All'interno del Napoli Comicon verrà inaugurata una mostra dedicata ad Andrea Bruno, intitolata Luce Nera.

L'autore, fumettista/illustratore catanese, negli anni Novanta riuscì a farsi conoscere dal grande pubblico francese, riuscendo a vincere nel 2000 il premio Micheluzzi Nuove Strade Napoli Comicon, grazie al suo Black Indian Ink. Nella mostra, che sarà ospitata dalla galleria Hde, realizzata con la collaborazione della galleria Miomao di Perugia e curata da Alino, Bruno mette in evidenza tutta la sua carriera artistica. Indimenticabili sono i suoi primi passi con il Centro Fumetto Andrea Pazienza, mentre merita una menzione il suo ultimo lavoro, Sabato Tregua, pubblicato da Canicola.

Verranno esposti circa sessanta disegni, e la mostra sarà accompagnata da un catalogo, che riproduce tutte le opere in mostra e raccoglie i principali contributi dei testimoni del percorso di Andrea Bruno, e inaugura una nuova, coraggiosa collana della Nicola Pesce Editore. Lo stesso editore ci comunica che Luce Nera, titolo ridotto del presente volume, è l’esemplificazione dello stile di Andrea, considerato già un maestro del bianconero, che riesce a rendere significative attraverso l’uso del colore le sue storie, nonostante siano prive di uno sviluppo narrativo logico e consequenziale, con un inizio, uno svolgimento e una conclusione. Nei racconti di Andrea Bruno il lettore entra in una realtà parallela per cogliere, come lui stesso dice, “quei momenti in cui sembra che la realtà ci voglia comunicare qualcosa, attraverso un linguaggio dei segni che però non sappiamo decifrare. Insomma le solite cose…”. Dopo il continua troverete una biografia del fumettista Andrea Bruno.

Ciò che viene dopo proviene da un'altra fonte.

(** X4 on [prms_norates], with a budget of 3. *)
Lemma SolveModel_zero_rates_witness :
  tol_default < 1 /\
  ipow 1 (α prms_norates) = Ok 1 /\
  λ prms_norates + r prms_norates = 0 /\
  SolveModel ipow quad02 secant_root prms_norates tol_default step_default 3
  = (Raised ZeroDivisionError, Print "**** Solving for yr given theta" :: nil).
Proof.
  assert (H1 : tol_default < 1) by qc_lt.
  assert (H2 : λ prms_norates + r prms_norates = 0)
    by (apply Qc_is_canon; vm_compute; reflexivity).
  split; [exact H1 |]. split; [exact ipow_one |]. split; [exact H2 |].
  exact (SolveModel_zero_rates ipow quad02 secant_root prms_norates
           tol_default step_default 2 1 H1 ipow_one H2).
Defined.






(** X10 on [prms_mild] with [tol = -1]. *)
Lemma SolveModel_negative_tol_witness :
  frac (-1) 1 < 0 /\
  (forall n res out,
     SolveModel ipow quad02 secant_root prms_mild (frac (-1) 1) step_default n
     <> (Done res, out)) /\
  (forall y, exists t, TyR ipow quad02 y 1 prms_mild = Ok t) /\
  loops_forever
    (SolveModel ipow quad02 secant_root prms_mild (frac (-1) 1) step_default).
Proof.
  assert (H1 : frac (-1) 1 < 0) by qc_lt.
  assert (H2 : forall y, exists t, TyR ipow quad02 y 1 prms_mild = Ok t).
  { intro y. exists (update_mild 1 y). apply mild_update. }
  destruct (SolveModel_negative_tol ipow quad02 secant_root prms_mild
              (frac (-1) 1) step_default H1) as [Ha Hb].
  split; [exact H1 |]. split; [exact Ha |]. split; [exact H2 |].
  exact (Hb H2).
Defined.


(** ** No bargaining power *)

Example nobargain_solve :
  SolveModel ipow quad02 secant_root prms_nobargain (frac 1 2) 1 2
  = (Done (frac 1 2, frac 2 9, frac 27 35, frac 6 35),
     Print "**** Solving for yr given theta"
       :: PrintVal "**** convergence: " (frac 1 2)
       :: Print "Solving for theta"
       :: PrintVal "convergence: " (frac 7 9)
       :: Print "**** Solving for yr given theta"
       :: PrintVal "**** convergence: " 0
       :: Print "Solving for theta"
       :: PrintVal "convergence: " 0 :: nil).
Proof. eval_eq. Qed.

(** X12 on [prms_nobargain], where the floor is 1/2. *)
Lemma SolveModel_no_bargaining_witness :
  (A prms_nobargain = 0 \/ β prms_nobargain = 0) /\
  fst (SolveModel ipow quad02 secant_root prms_nobargain (frac 1 2) 1 2)
    = Done (frac 1 2, frac 2 9, frac 27 35, frac 6 35) /\
  frac 1 2 = b prms_nobargain.
Proof.
  assert (H : A prms_nobargain = 0 \/ β prms_nobargain = 0)
    by (right; reflexivity).
  split; [exact H |].
  split; [exact (f_equal fst nobargain_solve) |].
  exact (SolveModel_no_bargaining ipow quad02 secant_root prms_nobargain
           (frac 1 2) 1 2 _ _ _ _ _ H nobargain_solve).
Defined.
(** [s.indexOf(needle)], scanning from position [i]; -1 when absent. *)
Fixpoint indexOf_from (needle s : string) (i : Z) : Z :=
  if prefix needle s then i
  else match s with
       | EmptyString => -1
       | String _ s' => indexOf_from needle s' (i + 1)
       end.

Definition indexOf (s needle : string) : Z := indexOf_from needle s 0.

(** [s.includes(needle)] *)
Definition includes (s needle : string) : bool := 0 <=? indexOf s needle.

(** An index argument of [substring] is clamped into [0, s.length]. *)
Definition clamp (len x : Z) : Z := Z.max 0 (Z.min x len).

(** [s.substring(a, b)]: both indices clamped, swapped when [a > b]. *)
Definition substring (s : string) (a b : Z) : string :=
  let len := Z.of_nat (String.length s) in
  let a' := clamp len a in
  let b' := clamp len b in
  let lo := Z.min a' b' in
  let hi := Z.max a' b' in
  String.substring (Z.to_nat lo) (Z.to_nat (hi - lo)) s.

End JsString.

(** ** The class [SubgraphDeploymentID] of [@graphprotocol/common-ts]

    The class is no part of this repository; the worlds below use it as
    the package has it.  The constructor accepts the base58 form of a
    deployment hash (46 characters, "Qm" first) and the bytes32 form
    ("0x" and 64 hex digits), and keeps the 32 bytes as [value]: for the
    base58 form, the decoded bytes without the first two.  The getter
    [ipfsHash] encodes the bytes 0x12 0x20 followed by [value].  Byte
    strings are written as the numbers they spell, most significant
    byte first; every 46-character string of the alphabet that starts
    with "Qm" decodes to 34 bytes, so that dropping the first two bytes
    is the remainder modulo 2^256. *)

Module CommonTs.

(** The alphabet of [bs58]. *)
Definition ALPHABET : string :=
  "123456789ABCDEFGHJKLMNPQRSTUVWXYZabcdefghijkmnopqrstuvwxyz".

(** The position of a character in a string, counted from [i]. *)
Fixpoint position_from (c : ascii) (s : string) (i : Z) : option Z :=
  match s with
  | EmptyString => None
  | String a s' => if Ascii.eqb a c then Some i else position_from c s' (i + 1)
  end.

(** The value of a character of the alphabet. *)
Definition digit (c : ascii) : option Z := position_from c ALPHABET 0.

(** The character of a value below 58. *)
Definition symbol (d : Z) : ascii :=
  match String.get (Z.to_nat d) ALPHABET with
  | Some c => c
  | None => "1"%char
  end.

(** [base58.decode(s)], the bytes read as one big-endian number; [None]
    when a character is outside the alphabet (the library throws). *)
Fixpoint decode_from (acc : Z) (s : string) : option Z :=
  match s with
  | EmptyString => Some acc
  | String c s' =>
      match digit c with
      | Some d => decode_from (acc * 58 + d) s'
      | None => None
      end
  end.

Definition decode (s : string) : option Z := decode_from 0 s.

(** [base58.encode(bytes)] for bytes without a leading zero, given as
    the number they spell: the digits of the number in base 58, the
    least significant produced first. *)
Fixpoint encode_onto (fuel : nat) (n : Z) (acc : string) : string :=
  match fuel with
  | O => acc
  | S fuel' =>
      if n =? 0 then acc
      else encode_onto fuel' (n / 58) (String (symbol (n mod 58)) acc)
  end.

Definition encode (n : Z) : string := encode_onto (S (Z.to_nat (Z.log2 n))) n "".

Fixpoint allChars (p : ascii -> bool) (s : string) : bool :=
  match s with
  | EmptyString => true
  | String c s' => p c && allChars p s'
  end.

Definition isBase58 (c : ascii) : bool :=
  match digit c with Some _ => true | None => false end.
Lemma submission_date_is_first_created_witness :
  ∃ dt row,
    Timestamp.read "Mon, 2 Apr 2007 19:18:42 GMT" = Some dt ∧
    submission_sample !! 0%nat = Some row ∧
    s_arxiv_id row = "704.0002" ∧
    s_submission_date row = datetime_date dt.
Proof.
  apply (submission_date_is_first_created Timestamp.read frame_sample
           submission_sample 0%nat r_0002
           (v1 "Mon, 2 Apr 2007 19:18:42 GMT") []);
    reflexivity.
Defined.

(** When every record has a date the date column is computed. *)
Lemma dated_dates parse rs :
  first_undated parse rs = None →
  ∃ dates, series_apply (submission_date parse) (versions <$> rs) = Ok dates.
Proof.
  intros Hnone. pose proof (first_undated_None _ _ Hnone) as Hall.
  apply series_apply_total.
  intros vs (r & -> & Hin)%list_elem_of_fmap. apply has_date_true. auto.
Qed.

(** C4 (as the code has it). The date cell has no recovery: if some
    record has no first revision whose timestamp is read, the cell raises
    the exception of the first such record ([IndexError] for an empty
    history, [ParserError] for an unreadable timestamp) and no frame is
    produced.  If every record has one, the cell shows five rows of the
    frame, which raises [ValueError] on a frame of fewer than five rows;
    on a frame of five rows or more the Submission frame is produced with
    one row per record, in order. *)
Theorem submission_all_or_nothing parse rs :
  match first_undated parse rs with
  | Some r => submission parse rs = Raise (date_error r)
  | None =>
      if (length rs <? 5)%nat then submission parse rs = Raise ValueError
      else ∃ tbl, submission parse rs = Ok tbl ∧
                  s_arxiv_id <$> tbl = arxiv_id <$> rs
  end.
Proof.
  destruct (first_undated parse rs) as [r|] eqn:Hfirst.
  - apply first_undated_Some in Hfirst as (l1 & l2 & -> & Hr & Hl1).
    unfold submission.
    rewrite (fmap_app versions), (fmap_cons versions).
    rewrite (series_apply_first_raise _ _ _ _ (date_error r)); [done| |].
    + intros vs (r' & -> & Hin)%list_elem_of_fmap.
      apply has_date_true. auto.
    + by apply has_date_false.
  - destruct (dated_dates _ _ Hfirst) as [dates Hdates].
    destruct (length rs <? 5)%nat eqn:Hsize.
    + unfold submission, sample. by rewrite Hdates, bind_Ok, Hsize.
    + destruct (submission parse rs) as [tbl|e] eqn:Hrun.
      * exists tbl. split; [done|]. by eapply submission_ids.
      * exfalso. unfold submission, sample in Hrun.
        rewrite Hdates, bind_Ok, Hsize in Hrun. discriminate.
Qed.

(** An exception of the Submission cells is the outcome of the notebook. *)
Lemma notebook_stops_at_submission `{SetIteration} `{MissingValues}
    parse file arxiv_math e :
  read_csv (loadArxivData isMathCategory file) = Ok arxiv_math →
  submission parse arxiv_math = Raise e →
  notebook parse file = Raise e.
Proof. unfold notebook. intros -> Hrun. by rewrite bind_Ok, Hrun. Qed.

(** C4, refuted as stated: one record without a revision, or with an
    unreadable first timestamp, stops the run; the other records get no
    Submission frame, be they two or five. *)
Lemma undated_record_stops_the_run :
  notebook Timestamp.read [r_0002; r_no_history; r_0004] = Raise IndexError ∧
  notebook Timestamp.read [r_0002; r_unreadable; r_0004] = Raise ParserError ∧
  (¬ ∃ t, notebook Timestamp.read [r_0002; r_no_history; r_0004] = Ok t ∧
          s_arxiv_id <$> t_submission t = ["704.0002"; "704.0004"]) ∧
  notebook Timestamp.read (frame_sample ++ [r_no_history]) = Raise IndexError ∧
  notebook Timestamp.read (r_unreadable :: frame_sample) = Raise ParserError ∧
  notebook Timestamp.read frame_sample = Ok t_sample.
Proof.
  split_and!; try by vm_compute.
  intros (t & Hrun & _). vm_compute in Hrun. discriminate.
Qed.

(** *** The journal flag, derived twice *)

(** Any cell that is present is flagged 1. *)
Remark journal_ref_flag_present s : journal_ref_flag (Some s) = 1.
Proof. reflexivity. Qed.

(** The first derivation, on the frame that was read back: the flag of a
    record is 1 exactly when its journal reference is a text that the
    reader does not take for a missing value; it is 0 for a reference that
    is null or empty. *)
Lemma first_flag_of_source `{MissingValues} r :
  (journal_ref_flag (journal_ref (read_row r)) = 1 ↔
   ∃ s, journal_ref r = Some s ∧ is_na s = false) ∧
  (journal_ref r = None ∨ journal_ref r = Some "" →
   journal_ref_flag (journal_ref (read_row r)) = 0).
Proof.
  unfold journal_ref_flag. simpl. unfold read_cell. split.
  - destruct (journal_ref r) as [s|]; simpl.
    + destruct (is_na s) eqn:Hna; simpl; split; try done.
      * intros (s' & [= <-] & Hs'). congruence.
      * intros _. by exists s.
    + split; [done|]. by intros (s & Hs & _).
  - intros [->| ->]; [done|]. by rewrite is_na_empty.
Qed.

Lemma submission_first_flag parse rs tbl i r :
  submission parse rs = Ok tbl → rs !! i = Some r →
  ∃ row, tbl !! i = Some row ∧
         s_arxiv_id row = arxiv_id r ∧
         s_journal_ref row = journal_ref_flag (journal_ref r).
Proof.
  intros Hrun Hi.
  destruct (submission_lookup _ _ _ _ _ Hrun Hi) as (d & _ & Hrow).
  eexists. split; [exact Hrow|]. done.
Qed.

(** An empty journal reference is read back as missing and flagged 0 by
    the first derivation. *)
Example empty_journal_ref_reads_as_missing :
  journal_ref r_empty_journal = Some "" ∧
  journal_ref (read_row r_empty_journal) = None ∧
  journal_ref_flag (journal_ref (read_row r_empty_journal)) = 0.
Proof. by split_and!. Qed.

(** The last cell turns every flag into 1 and leaves the identifiers. *)
Lemma rederive_journal_ref_all_one tbl :
  Forall (λ row, s_journal_ref row = 1) (rederive_journal_ref tbl).
Proof.
  unfold rederive_journal_ref. apply Forall_fmap, Forall_forall.
  by intros row _.
Qed.

Lemma rederive_journal_ref_ids tbl :
  s_arxiv_id <$> rederive_journal_ref tbl = s_arxiv_id <$> tbl.
Proof.
  unfold rederive_journal_ref. rewrite <- list_fmap_compose.
  by apply list_fmap_ext.
Qed.

(** C8, evaluated where the code leaves the claim: the record
    [704.0002] has no journal reference, and the first derivation flags it
    0 as the claim says; the last cell derives the flag once more from the
    saved column, whose cells [0] and [1] are all present, and the
    Submission table of the run holds the flag 1 for every record. *)
Theorem saved_journal_flag_is_always_one :
  journal_ref r_0002 = None ∧
  submission Timestamp.read frame_sample = Ok submission_sample ∧
  s_journal_ref <$> submission_sample = [0; 1; 0; 0; 0] ∧
  rederive_journal_ref submission_sample = t_submission t_sample ∧
  notebook Timestamp.read frame_sample = Ok t_sample ∧
  s_journal_ref <$> t_submission t_sample = [1; 1; 1; 1; 1].
Proof. split_and!; by vm_compute. Qed.
(** * TicketBoard front end: a shallow embedding of its services and hooks

    The development follows the JavaScript sources:
    - [src/services/api.js] (the axios client, its interceptors and the
      service objects), in its two revisions;
    - [src/hooks/useAuth.js], [src/hooks/useTickets.js] and
      [src/hooks/useApiHealth.js];
    - the two fetch-based [api.js] revisions and the minimal [App.js].

    Asynchronous functions are computations in a state-and-rejection monad:
    they take the state of the page, and give back how their promise settles
    together with the new state.  The backend is a transition system that is
    a parameter of every section. *)

From stdpp Require Import gmap list strings pretty.

Set Default Proof Using "Type".
Local Open Scope Z_scope.

(** ** JavaScript strings *)

(** A string is its sequence of UTF-16 code units. *)
Definition JsString : Type := list N.

Definition js (s : string) : JsString :=
  map Ascii.N_of_ascii (String.list_ascii_of_string s).
Arguments js s%_string.

(** ToBoolean on a string: only the empty string is falsy. *)
Definition truthy (s : JsString) : bool :=
  match s with
  | [] => false
  | _ :: _ => true
  end.

(** [a || b] where [a] is a string or [undefined]. *)
Definition or_else (a : option JsString) (b : JsString) : JsString :=
  match a with
  | Some s => if truthy s then s else b
  | None => b
  end.

(** ** Promises *)

Inductive Settled (E A : Type) : Type :=
| Resolve (value : A)
| Reject (reason : E).
Arguments Resolve {E A} value.
Arguments Reject {E A} reason.

(** An asynchronous computation over a state [W], rejecting with [E]. *)
Definition Async (W E A : Type) : Type := W → Settled E A * W.

Definition resolve {W E A} (a : A) : Async W E A := λ w, (Resolve a, w).

Definition reject {W E A} (e : E) : Async W E A := λ w, (Reject e, w).

Definition bind {W E A B} (m : Async W E A) (k : A → Async W E B)
  : Async W E B :=
  λ w, match m w with
       | (Resolve a, w') => k a w'
       | (Reject e, w') => (Reject e, w')
       end.

(** [promise.then(onFulfilled, onRejected)] *)
Definition then_ {W E A B} (m : Async W E A)
    (onFulfilled : A → Async W E B) (onRejected : E → Async W E B)
  : Async W E B :=
  λ w, match m w with
       | (Resolve a, w') => onFulfilled a w'
       | (Reject e, w') => onRejected e w'
       end.

(** [try { m } catch (e) { h e }] *)
Definition try_catch {W E A} (m : Async W E A) (h : E → Async W E A)
  : Async W E A :=
  then_ m resolve h.

(** [try { m } finally { f }]: [f] runs however [m] settles, and the outcome
    is that of [m] unless [f] itself rejects. *)
Definition try_finally {W E A} (m : Async W E A) (f : Async W E unit)
  : Async W E A :=
  λ w, let '(r, w') := m w in
       match f w' with
       | (Resolve _, w'') => (r, w'')
       | (Reject e, w'') => (Reject e, w'')
       end.

(** A synchronous state update. *)
Definition modify {W E} (f : W → W) : Async W E unit := λ w, (Resolve tt, f w).

Definition gets {W E A} (f : W → A) : Async W E A := λ w, (Resolve (f w), w).

(** Calling an async function without awaiting it: the caller goes on
    whatever the outcome, and a rejection stays unhandled. *)
Definition detached {W E A} (m : Async W E A) : Async W E unit :=
  λ w, (Resolve tt, snd (m w)).

Declare Scope async_scope.
Delimit Scope async_scope with async.
Notation "m >>= k" := (bind m k)
  (at level 60, right associativity) : async_scope.
Notation "m >> k" := (bind m (λ _, k))
  (at level 60, right associativity) : async_scope.
Local Open Scope async_scope.

(** ** Data model *)

(** Identifiers are assigned by the server: numbers or strings.  Strict
    equality [===] on them is equality of the values. *)
Inductive TicketId : Type :=
| IdNum (n : Z)
| IdStr (s : JsString).

Global Instance TicketId_eq_dec : EqDecision TicketId.
Proof. solve_decision. Defined.

Inductive Priority : Type := LOW | MEDIUM | HIGH.
Inductive Status : Type := OPEN | IN_PROGRESS | CLOSED.

Record Ticket : Type := {
  id : TicketId;
  title : JsString;
  description : option JsString;
  priority : Priority;
  status : Status
}.

Record TicketData : Type := {
  new_title : JsString;
  new_description : option JsString;
  new_priority : option Priority
}.

Record User : Type := { username : JsString; email : JsString }.

Record Credentials : Type := {
  cred_username : JsString;
  cred_password : JsString
}.

Record UserData : Type := {
  reg_username : JsString;
  reg_email : JsString;
  reg_password : JsString
}.

(** The [{token, user}] object of a login or a registration. *)
Record Session : Type := { token : JsString; session_user : User }.

(** [`${id}`] *)
Definition id_to_string (i : TicketId) : JsString :=
  match i with
  | IdNum n => js (pretty n)
  | IdStr s => s
  end.

(** ** The axios client: requests, responses, errors *)

Inductive Method : Type := GET | POST | PUT | DELETE.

Andrea Bruno nasce nel 1972 a Catania. Oltre a numerose storie e illustrazioni su riviste italiane e internazionali, ha pubblicato Black Indian Ink («Centro Fumetto Andrea Pazienza», 1999; «Amok», 2000), Disappearer («Coconino press», 2001), Irriducibili («Megaton», 2004, con Luca Bonanno), Brodo di niente («Canicola», 2007 / «Fremok», 2008). Ha esposto le sue tavole, per citarne alcuni, nel centro Pasolini di Agrigento, nel Picasso Museum di Luzern, nella Galleria Miomao di Perugia, nel Salon du dessin contemporain di Paris.